14. The non-transitory machine-readable media of claim 12, wherein the instructions to determine the co-prime numbers comprise instructions to search for j co-prime numbers that are near a jth root of S.

15. The non-transitory machine-readable media of claim 12, wherein the program code further comprises instructions to create nj histogram sketches for each of the j attributes, wherein nj is the co-prime number of the jth attribute.

16. The non-transitory machine-readable media of claim 12, wherein the program code further comprises instructions to create the multiple sets of histogram sketches with nested key-value stores.

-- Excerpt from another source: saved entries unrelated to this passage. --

Lemma tiles_windows cs total :
  1 <= cs -> 0 <= total -> tiles (windows cs total) 0 total.
Proof.
  intros Hcs Ht.
  pose proof (tiles_windows_from cs total Hcs Ht _ 0 (Z.le_refl 0) eq_refl) as H.
  rewrite windows_from_0, Z.mul_0_l, Z.min_l in H by assumption. exact H.
Qed.

Lemma tiles_last ws : forall a b d,
  tiles ws a b -> ws <> [] -> snd (last ws d) = b.
Proof.
  induction ws as [|[s e] rest IH]; intros a b d Ht Hne; [congruence|].
  destruct rest as [|w rest'].
  - cbn in *. lia.
  - cbn [tiles] in Ht. destruct Ht as (_ & _ & Ht).
    change (last ((s, e) :: w :: rest') d) with (last (w :: rest') d).
    apply (IH e b d Ht). discriminate.
Qed.

Lemma abutting_tiles cs audio sr ws : forall a b,
  tiles ws a b -> abutting (map (chunk_of_window cs audio sr) ws).
Proof.
  induction ws as [|[s e] rest IH]; intros a b Ht; [exact I|].
  destruct rest as [|[s' e'] rest'].
  - exact I.
  - cbn [tiles] in Ht. destruct Ht as (_ & _ & Ht).
    change (abutting (chunk_of_window cs audio sr (s, e)
                      :: map (chunk_of_window cs audio sr) ((s', e') :: rest'))).
    cbn [abutting map]. split.
    + cbn [tiles] in Ht. destruct Ht as (-> & _). reflexivity.
    + apply (IH e b Ht).
Qed.

(** ** The chunk length comes from a non-zero sample rate *)

Lemma py_int_mul_zero x r :
  py_int (x * 0)%float = Ok r -> r = 0.
Proof.
  unfold py_int. rewrite mul_spec.
  change (Prim2SF 0%float) with (S754_zero false).
  destruct (Prim2SF x) as [s|s| |s m e]; cbn; congruence.
Qed.

Lemma chunk_samples_rate (self : AudioProcessor) sr cs :
  chunk_samples_of self sr = Ok cs -> cs <> 0 -> sr <> 0.
Proof.
  intros H Hcs ->. unfold chunk_samples_of in H.
  change (py_float_of_int 0) with (Ok 0%float) in H. cbn [bind] in H.
  apply py_int_mul_zero in H. contradiction.
Qed.

(** With no samples per chunk the loop runs for ever. *)
Lemma split_loop_stuck audio sr :
  audio <> [] -> sr <> 0 ->
  forall fuel acc, split_loop fuel 0 audio sr (0, acc) = OutOfFuel.
Proof.
  intros Hne Hsr.
  assert (Hlen : 0 < len audio) by (destruct audio; [congruence | cbn; lia]).
  induction fuel as [|fuel IH]; intros acc; cbn [split_loop fst snd];
    destruct (Z.ltb_spec 0 (len audio)); try lia; [reflexivity|].
  unfold split_body. rewrite make_chunk_ok by assumption. cbn [bind].
  rewrite Z.add_0_l, Z.min_l by lia. apply IH.
Qed.

Lemma body_iter_stuck audio sr :
  audio <> [] -> sr <> 0 ->
  forall n acc, exists chunks,
    body_iter n 0 audio sr (0, acc) = Ok (0, chunks) /\
    List.length chunks = (List.length acc + n)%nat.
Proof.
  intros Hne Hsr.
  assert (Hlen : 0 < len audio) by (destruct audio; [congruence | cbn; lia]).
  induction n as [|n IH]; intros acc.
  - exists acc. split; [reflexivity | lia].
  - cbn [body_iter]. unfold split_body.
    rewrite make_chunk_ok by assumption. cbn [bind].
    rewrite Z.add_0_l, Z.min_l by lia.
    destruct (IH (acc ++ [chunk_of_window 0 audio sr (0, 0)])) as (chunks & -> & Hl).
    exists chunks. split; [reflexivity|]. rewrite Hl, length_app. cbn. lia.
Qed.

(** ** Segmentation *)

(** C10, as the code has it: with at least one sample per chunk the
    splitting loop returns, within as many iterations as the waveform has
    samples, and every payload has exactly [chunk_samples] samples: the
    samples of its window, then zeros.  With [chunk_samples = 0] and a
    non-empty waveform the outcome depends on the sample rate: when it is not
    0, the position stays at 0 after any number of iterations and the loop
    never returns; when it is 0, which makes [chunk_samples] 0 whatever the
    chunk duration, the first iteration divides by it and the splitting ends
    with ZeroDivisionError. *)
Theorem C10_split_terminates_iff_chunk_samples_positive
    (self : AudioProcessor) (audio : list float) (sr cs : Z) :
  chunk_samples_of self sr = Ok cs ->
  (1 <= cs ->
   exists chunks,
     (forall fuel, (List.length audio <= fuel)%nat ->
        _split_into_chunks fuel self audio sr = Ok chunks) /\
     Forall (fun c => len (Chunk.audio_data c) = cs) chunks /\
     Forall2 (fun w c =>
                Chunk.audio_data c =
                py_slice audio (fst w) (snd w)
                ++ zeros (cs - (snd w - fst w)))
             (windows cs (len audio)) chunks)
  /\
  (cs = 0 -> audio <> [] -> sr <> 0 ->
   (forall fuel, _split_into_chunks fuel self audio sr = OutOfFuel) /\
   (forall n, exists chunks,
      body_iter n cs audio sr (0, []) = Ok (0, chunks) /\
      List.length chunks = n))
  /\
  (sr = 0 -> audio <> [] ->
   cs = 0 /\
   forall fuel,
     _split_into_chunks (S fuel) self audio sr = Raise ZeroDivisionError).
Proof.
  intros Hcs. split; [|split].
  - intros Hpos.
    assert (Hsr : sr <> 0) by (apply (chunk_samples_rate self sr cs Hcs); lia).
    exists (map (chunk_of_window cs audio sr) (windows cs (len audio))). split.
    + intros fuel Hfuel. unfold _split_into_chunks. rewrite Hcs. cbn [bind].
      now apply split_loop_windows.
    + split; [now apply payload_windows | now apply padding_windows].
  - intros -> Hne Hsr. split.
    + intros fuel. unfold _split_into_chunks. rewrite Hcs. cbn [bind].
      now apply split_loop_stuck.
    + intros n. destruct (body_iter_stuck audio sr Hne Hsr n []) as (chunks & H & Hl).
      exists chunks. split; [exact H | exact Hl].
  - intros -> Hne.
    assert (Hzero : cs = 0).
    { destruct (Z.eq_dec cs 0) as [|Hnz]; [assumption|].
      now destruct (chunk_samples_rate self 0 cs Hcs Hnz). }
    split; [exact Hzero|]. subst cs. intros fuel.
    assert (Hlen : 0 < len audio) by (destruct audio; [congruence | cbn; lia]).
    unfold _split_into_chunks. rewrite Hcs. cbn [bind split_loop fst snd].
    destruct (Z.ltb_spec 0 (len audio)); [reflexivity | lia].
Qed.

17. An apparatus comprising:

a processor; and

a machine-readable medium having instructions executable by the processor to cause the apparatus to,

determine j co-prime numbers that have a product greater than S, wherein the j co-prime numbers correspond to j attributes of a time-series dataset and S is a time-based size of the time-series dataset; and

record observed distribution of values of a first variable indicated in the time-series dataset into multiple sets of histogram sketches, wherein the instructions to record the observed distribution of values of the first variable into the multiple sets of histogram sketches comprise instructions to, for each set of histogram sketches, calculate first remainders of time values divided by the co-prime number for the attribute corresponding to the set of histogram sketches, wherein the time values correspond to the observed values of the first variable within the time-series dataset and wherein each first calculated remainder maps to a histogram sketch within the set of histogram sketches; and within each of the histogram sketches mapped from the first calculated remainders, identify a histogram in the histogram sketch based on an attribute value of the one of the attributes corresponding to the histogram sketch and associated with the value of the first variable observed at the one of the time values from which the remainder was calculated; and update the histogram based on the value of the first variable observed at the one of the time values from which the remainder was calculated.

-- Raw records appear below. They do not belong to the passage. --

Lemma ranks_order_the_collection_witness :
  map rank_of
    [matcherValue _ _ (mkHeaderMatcher ∅);
     matcherValue _ _ (mkPathMatcher (str "/"));
     matcherValue _ _ (mkSchemeMatcher ∅)]
  = [rankAny; rankPath; rankScheme].
Proof.
  apply (proj1 (proj2 (proj2 (proj2 (proj2 ranks_order_the_collection))))
           [matcherValue _ _ (mkSchemeMatcher ∅);
            matcherValue _ _ (mkHeaderMatcher ∅);
            matcherValue _ _ (mkPathMatcher (str "/"))]).
  - reflexivity.
  - symmetry. apply (Permutation_cons_append [_; _]).
  - intros i j Hij Hj. simpl in Hj.
    destruct j as [|[|[|j]]]; [lia| | |lia].
    + destruct i as [|i]; [reflexivity|lia].
    + destruct i as [|[|i]]; [reflexivity|reflexivity|lia].
Defined.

18. The apparatus of claim 17, wherein the machine-readable medium further comprises instructions executable by the processor to cause the apparatus to:

based on detection of a query about the first variable of the time-series dataset, determine which of the attributes of the time-series dataset are indicated in the query and a time parameter indicated in the query;

retrieve from the multiple sets of histogram sketches a subset of histogram sketches based on the time parameter and the set of attributes indicated in the query to retrieve, wherein the instructions to retrieve comprise instructions to, identify those of the multiple sets of histogram sketches that correspond to the set of attributes indicated in the query; calculate second remainders of a query time value divided by each of the co-prime numbers corresponding to the set of attributes, wherein the query time value is based, at least in part, on the time parameter and wherein each second calculated remainder maps to a histogram sketch within the set of histogram sketches corresponding to the attribute that corresponds to the co-prime number used as the divisor; and

select minimum bins across the subset of histogram sketches to construct a histogram of minimums, wherein the subset of histogram sketches is the histogram sketches mapped from the second remainders; and

return the histogram of minimums as an answer to the query.

19. The apparatus of claim 17, wherein the instructions to determine the co-prime numbers comprise instructions executable by the processor to cause the apparatus to search for j co-prime numbers that are near a jth root of S.

20. The apparatus of claim 17, wherein the machine-readable medium further comprises instructions executable by the processor to cause the apparatus to create nj histogram sketches for each of the j attributes, wherein nj is the co-prime number of the jth attribute.